The predominance of local anesthesia (LA) in ophthalmologic surgeries (73% of cases) likely contributed to shorter DSU stays and fewer complications in this subgroup, consistent with the Saudi Society of Metabolic and Bariatric surgery guidelines advocating LA for low-risk procedures in obese patients.12  Our finding that general anesthesia independently predicted both longer recovery (β=0.31) and higher complications (OR=2.4) supports growing evidence favoring region/local techniques when feasible.13 The 1.9-hour mean DSU stay difference between the GA and LA groups exceeded previously reported values 14, possibly reflecting our hospital’s specific recovery protocols. This substantial time difference has important resource utilization implications for busy day surgical units.

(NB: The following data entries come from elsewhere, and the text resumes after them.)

(** [sorted(paths)]: a stable sort that asks only for [<] *)
Definition Path_le (p q : Path) : Prop := Path_lt q p = false.

#[global] Instance Path_le_dec (p q : Path) : Decision (Path_le p q).
Proof. unfold Path_le. apply _. Defined.

Definition sorted (l : list Path) : list Path := merge_sort Path_le l.

(** ** Default configuration and run units *)

Record SlurmDefaults : Type := mkSlurmDefaults {
  number_of_nodes : Z;
  max_nodes : Z;
  max_tasks_per_node : Z;
  opensees_exe : string;
  archive_destination : string;
  verbose : bool
}.

Definition SlurmDefaults_default : SlurmDefaults :=
  {| number_of_nodes := 1;
     max_nodes := 18;
     max_tasks_per_node := 32;
     opensees_exe := "/mnt/nfshare/bin/openseesmp-26062025";
     archive_destination := "/mnt/krakenschest/home/nmorabowen";
     verbose := false |}.

(** The keyword arguments [_make_run] constructs a [Run] with. *)
Record Run : Type := mkRun {
  folder_path : string;
  run_number_of_nodes : Z;
  run_max_nodes : Z;
  run_max_tasks_per_node : Z;
  run_verbose : bool;
  run_opensees_exe : string;
  run_archive_destination : string
}.

(** Modelled from the spec: the [path] attribute of a Run Unit, its folder
    path. The class [Run] of [Ladruno.engine.run] is not part of this file;
    the attribute is taken to hold the folder the unit was built with. *)
Definition Run_path (r : Run) : string := folder_path r.

Record Model : Type := mkModel {
  path : Path;
  defaults : SlurmDefaults;
  runs : list Run
}.

(** ** Discovery *)

Definition _make_run (d : SlurmDefaults) (run_folder : Path) : Run :=
  {| folder_path := Path_str run_folder;
     run_number_of_nodes := number_of_nodes d;
     run_max_nodes := max_nodes d;
     run_max_tasks_per_node := max_tasks_per_node d;
     run_verbose := verbose d;
     run_opensees_exe := opensees_exe d;
     run_archive_destination := archive_destination d |}.

Definition _collect_runs (fs : node) (self_path : Path) (d : SlurmDefaults)
    (tcl_name : string) : list Run :=
  let root_tcl := Path_div self_path tcl_name in
  if exists_ fs root_tcl then [_make_run d self_path]
  else
    let tcl_files := sorted (rglob fs self_path tcl_name) in
    map (fun tcl_path => _make_run d (Path_parent tcl_path)) tcl_files.

(** [Model(path, defaults=d)], from the resolved root on. *)
Definition Model_init (fs : node) (p : Path) (d : SlurmDefaults) : exn + Model :=
  let rs := _collect_runs fs p d "main.tcl" in
  match rs with
  | [] => inl (FileNotFoundError ("No main.tcl found in: " +:+ Path_str p))
  | _ => inr {| path := p; defaults := d; runs := rs |}
  end.

(** ** Job names *)

Definition _auto_job_name (self : Model) (run : Run) : exn + string :=
  let run_path := resolve (Path_of_str (Run_path run)) in
  match relative_to run_path (path self) with
  | inl e => inl e
  | inr rel =>
      let name := String.concat "_" (Path_parts rel) in
      inr (if String.eqb name "" then Path_name (path self) else name)
  end.

(** ** Orchestration *)

(** The keyword arguments of [submit]; [J] is the type of [job_name]:
    [option string] for [Model.submit], [string] once resolved for
    [Run.submit]. *)
Record kwargs (J : Type) : Type := mkKwargs {
  archive : bool;
  fix_ : bool;
  rebuild : bool;
  job_name : J;
  nodes : option Z;
  ntasks : option Z;
  ntasks_per_node : option Z;
  exclude : option (list string);
  tcl_file : string;
  monitor_ram : bool;
  monitor_interval : Z;
  log_file : string
}.

Arguments mkKwargs {J}.
Arguments archive {J}.
Arguments fix_ {J}.
Arguments rebuild {J}.
Arguments job_name {J}.
Arguments nodes {J}.
Arguments ntasks {J}.
Arguments ntasks_per_node {J}.
Arguments exclude {J}.
Arguments tcl_file {J}.
Arguments monitor_ram {J}.
Arguments monitor_interval {J}.
Arguments log_file {J}.

(** The defaults of [Model.submit] *)
Definition submit_defaults : kwargs (option string) :=
  {| archive := false; fix_ := true; rebuild := true; job_name := None;
     nodes := None; ntasks := None; ntasks_per_node := None; exclude := None;
     tcl_file := "main.tcl"; monitor_ram := false; monitor_interval := 30;
     log_file := "memtrack_node.txt" |}.

(** The arguments [submit] hands to [Run.submit]: its own, with the
    resolved job name. *)
Definition forward (a : kwargs (option string)) (resolved_job_name : string)
    : kwargs string :=
  {| archive := archive a; fix_ := fix_ a; rebuild := rebuild a;
     job_name := resolved_job_name;
     nodes := nodes a; ntasks := ntasks a;
     ntasks_per_node := ntasks_per_node a; exclude := exclude a;
     tcl_file := tcl_file a; monitor_ram := monitor_ram a;
     monitor_interval := monitor_interval a; log_file := log_file a |}.

(** What the printing helpers write, one value per [print]; the layout
    of the text is left out. *)
Inductive printed : Type :=
| Header (n : nat)
| Progress (i total : nat) (run : Run)
| Footer (total : nat)
| Slogan.

Section Orchestration.

(** The outside world of [Run.submit] (scheduler, archive, input files)
    and the operation itself: an identifier or an exception, and the
    world after the call. *)
Variable W : Type.
Variable Run_submit : Run -> kwargs string -> W -> (exn + string) * W.

(** [calls] is the trace of the calls made to [Run.submit]. *)
Record state : Type := mkState {
  world : W;
  stdout : list printed;
  calls : list (Run * kwargs string)
}.

Definition M (A : Type) : Type := state -> (exn + A) * state.

Definition ret {A} (a : A) : M A := fun s => (inr a, s).

Definition bind {A B} (m : M A) (f : A -> M B) : M B :=
  fun s =>
    match m s with
    | (inl e, s') => (inl e, s')
    | (inr a, s') => f a s'
    end.

Definition lift {A} (r : exn + A) : M A := fun s => (r, s).

Notation "'let!' x ':=' m 'in' f" := (bind m (fun x => f))
  (at level 10, x pattern, m at level 100, f at level 200, only parsing).

Definition print (x : printed) : M unit :=
  fun s => (inr tt, {| world := world s;
                       stdout := stdout s ++ [x];
                       calls := calls s |}).

(** The call of the submission operation of [run] with arguments [kw] *)
Definition call_submit (run : Run) (kw : kwargs string) : M string :=
  fun s =>
    let (r, w') := Run_submit run kw (world s) in
    (r, {| world := w'; stdout := stdout s;
           calls := calls s ++ [(run, kw)] |}).

Definition _print_header (self : Model) : M unit :=
  if verbose (defaults self) then print (Header (length (runs self)))
  else ret tt.

Definition _print_run_progress (self : Model) (i total : nat) (run : Run)
    : M unit :=
  if verbose (defaults self) then print (Progress i total run) else ret tt.

Definition _print_footer (self : Model) (total : nat) : M unit :=
  if verbose (defaults self) then
    let! _ := print (Footer total) in
    print Slogan
  else ret tt.

(** [job_name or self._auto_job_name(run)]: [None] and the empty string
    are false, and the right operand is evaluated only then. *)
Definition resolved_job_name (self : Model) (job_name : option string)
    (run : Run) : exn + string :=
  match job_name with
  | Some s => if String.eqb s "" then _auto_job_name self run else inr s
  | None => _auto_job_name self run
  end.

(** The [for] loop of [submit], from the unit of index [idx] on. *)
Fixpoint submit_loop (self : Model) (a : kwargs (option string))
    (idx : nat) (rs : list Run) (job_ids : list string) : M (list string) :=
  match rs with
  | [] => ret job_ids
  | run :: rs' =>
      let! _ := _print_run_progress self idx (length (runs self)) run in
      let! name := lift (resolved_job_name self (job_name a) run) in
      let! job_id := call_submit run (forward a name) in
      submit_loop self a (S idx) rs' (job_ids ++ [job_id])
  end.

Definition submit (self : Model) (a : kwargs (option string))
    : M (list string) :=
  let! _ := _print_header self in
  let! job_ids := submit_loop self a 1 (runs self) [] in
  let! _ := _print_footer self (length job_ids) in
  ret job_ids.

(** *** Vocabulary of the properties *)

(** The call [c] is the submission of [run] with the arguments of
    [submit] and the job name resolved for [run]. *)
Definition forwarded (self : Model) (a : kwargs (option string))
    (run : Run) (c : Run * kwargs string) : Prop :=
  fst c = run
  /\ exists name,
       resolved_job_name self (job_name a) run = inr name
       /\ snd c = forward a name.

(** Submitting the units [rs] one after the other from the world [w]
    succeeds for each of them, returns the identifiers [ids] in turn and
    leaves the world [w']. *)
Inductive submits_ok (self : Model) (a : kwargs (option string))
    : list Run -> W -> list string -> W -> Prop :=
| submits_ok_nil w : submits_ok self a [] w [] w
| submits_ok_cons run rs w name job_id w1 ids w2 :
    resolved_job_name self (job_name a) run = inr name ->
    Run_submit run (forward a name) w = (inr job_id, w1) ->
    submits_ok self a rs w1 ids w2 ->
    submits_ok self a (run :: rs) w (job_id :: ids) w2.

(** The state after the progress line of a unit, and after the header. *)
Definition after_progress (self : Model) (idx : nat) (run : Run)
    (s : state) : state :=
  snd (_print_run_progress self idx (length (runs self)) run s).

Definition after_header (self : Model) (s : state) : state :=
  snd (_print_header self s).

(** The calls made to [Run.submit] between the states [s] and [s']. *)
Definition new_calls (s s' : state) : list (Run * kwargs string) :=
  drop (length (calls s)) (calls s').

End Orchestration.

This low complication rate supports the safety of day surgery in obese patients in a controlled hospital setting.  However, extended DSU stays in obese patients undergoing orthopedic surgeries highlight the need for tailored postoperative care, such as enhanced pain management and physical therapy support.  Hospitals serving populations with a high obesity prevalence, such as Najran, should allocate resources to accommodate longer recovery periods and ensure adequate staffing in DSU facilities.  Additionally, the significant role of surgery duration in predicting complications underscores the importance of optimizing operative efficiency, particularly in obese patients, who may be more susceptible to prolonged anesthesia effects.

Limitations.  

This retrospective design introduces a potential selection bias, as patients deemed unsuitable for day surgery may have been excluded preoperatively.  The Retrospective design also limits causal inferences. Missing data in some records and sparse reporting of complications may have influenced the precision of regression models.   Furthermore, the single-center setting limits the generalizability of our findings to other hospitals with differing patient demographics or surgical protocols.  The lack of detailed comorbidity data also restricts our ability to fully account for confounding factors that may affect the outcomes in obese patients.

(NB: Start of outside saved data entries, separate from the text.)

(** [dump] raises nothing but the key error and the error of the registry. *)
Lemma dump_inv reg key obj p p' :
  dump reg key obj p = ok p' →
  has_slot key p = false ∧
  ∃ s, find_suitable_serializer obj reg = ok s.
Proof.
  unfold dump. destruct (has_slot key p); [done|].
  destruct (find_suitable_serializer obj reg) as [e|s]; simpl; [done|].
  intros _. split; [done|]. by exists s.
Qed.


Lemma find_suitable_get_by_id calls obj s :
  find_suitable_serializer obj (registry_of calls) = ok s →
  get_serializer_by_id (serializer_id s) (registry_of calls) = ok s.
Proof.
  intros Hfind.
  unfold find_suitable_serializer in Hfind.
  destruct (first_suitable obj (od_values (registry_of calls))) as [s'|] eqn:Hfirst;
    [|done].
  injection Hfind as ->.
  apply first_suitable_Some in Hfirst as (pre & post & Hvalues & _ & _).
  assert (Hown : od_get (serializer_id s) (registry_of calls) = Some s).
  { apply registry_wf_get_own; [apply registry_of_wf|].
    rewrite Hvalues. apply elem_of_app. right. left. }
  unfold get_serializer_by_id, od_getitem.
  assert (od_contains (serializer_id s) (registry_of calls) = true) as ->.
  { apply od_contains_true, od_get_is_Some. by exists s. }
  by rewrite Hown.
Qed.
End pack_facts.

(** ** What the calls keep true of a Pack *)
Section pack_invariant.
Context {S Obj : Type} `{!SerializerBase S Obj} `{!Digest}.
Implicit Types (reg : registry S) (p : Pack) (key : slot_key) (obj : Obj).

Lemma pack_wf_empty : pack_wf empty_pack.
Proof.
  split_and!; simpl.
  - intros key slot Hslot. by rewrite lookup_empty in Hslot.
  - intros name data Hentry. by rewrite lookup_empty in Hentry.
Qed.

Lemma put_content_addressed data store :
  (∀ name d, store !! name = Some (Live d) → content_hash d = name) →
  ∀ name d, (put data store).2 !! name = Some (Live d) → content_hash d = name.
Proof.
  intros Hstore name d. unfold put. case_decide; simpl; [apply Hstore|].
  rewrite lookup_insert. case_decide as Hname.
  - intros [= <-]. done.
  - apply Hstore.
Qed.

Future research should employ prospective designs to validate these findings and explore additional predictors of outcomes such as specific comorbidities, surgeon experience, and patient-reported satisfaction.  Multi-center studies could enhance the generalizability of the results and provide insights into regional variations in day surgery practices in obese patients.

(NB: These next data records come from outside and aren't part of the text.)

(** What the image picker hands back. *)
Record Asset := {
  asset_uri : string;
  asset_fileName : option string
}.

Record PickerResult := {
  canceled : bool;
  assets : list Asset
}.

(** [asset.fileName] as a value: [null] and [undefined] are both falsy. *)
Definition fileName_value (a : Asset) : value :=
  match asset_fileName a with
  | Some n => VString n
  | None => VUndefined
  end.

(** [pickImage]; [picker] is the outcome of [launchImageLibraryAsync] and
    [now] what [Date.now()] reads when a file name has to be made up. *)
Definition pickImage (picker : Result PickerResult) (now : Z)
    (w : FirebaseUpload.World) (c : Clock) (s : State) : State :=
  match picker with
  | Ok result =>
      if negb (canceled result) then
        match assets result with
        | asset :: _ =>
            let fileName :=
              toString (or (fileName_value asset)
                           (VString ("image_" ++ number_toString now ++ ".jpg"))) in
            handleImageUpload w c (asset_uri asset) fileName s
        | [] => s
        end
      else s
  | Throw _ => Alert_alert "Error" "Failed to pick image" s
  end.

(** A dropped file: its MIME type, its name and, when the [FileReader]
    succeeds, the data URL it reads. *)
Record DroppedFile := {
  file_type : string;
  file_name : string;
  file_dataUrl : option string
}.

Definition handleDragOver (os : OS) (s : State) : State :=
  match os with
  | web => setDragActive true s
  | _ => s
  end.

Definition handleDragLeave (os : OS) (s : State) : State :=
  match os with
  | web => setDragActive false s
  | _ => s
  end.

The role of preoperative optimization strategies, such as weight management before surgery can also help in orthopedic cases

Based on our findings, we propose the following hypothesis:

BMI-stratified protocols

·         Routine pathways for BMI 25-34.9

·         Enhanced monitoring for BMI ≥35 (extended observation, multimodal analgesia)

Anesthesia selection:

·         Prioritize local/regional anesthesia for suitable procedures

·         For GA cases, consider prophylactic antiemetics and opioid-sparing techniques

Preoperative counseling

·         Set realistic recovery expectations for Class II/III obese patients

·         Emphasize weight optimization for elective future procedures

CONCLUSION

This study affirms the feasibility of day surgery in obese patients at the New Najran General Hospital, with low complication rates and manageable recovery times. Patients with a BMI ≥35 kg/m² require special consideration because of their prolonged recovery and increased risk of complications. By implementing BMI-adapted protocols and preferential regional anesthesia techniques, centers can optimize outcomes for obese patients undergoing day surgery. These findings provide an evidence base for refining patient selection and perioperative management in the era of increasing obesity prevalence and enhanced recovery protocols and may further improve outcomes in this population. These findings support risk-stratified approaches for day surgery in obese patients.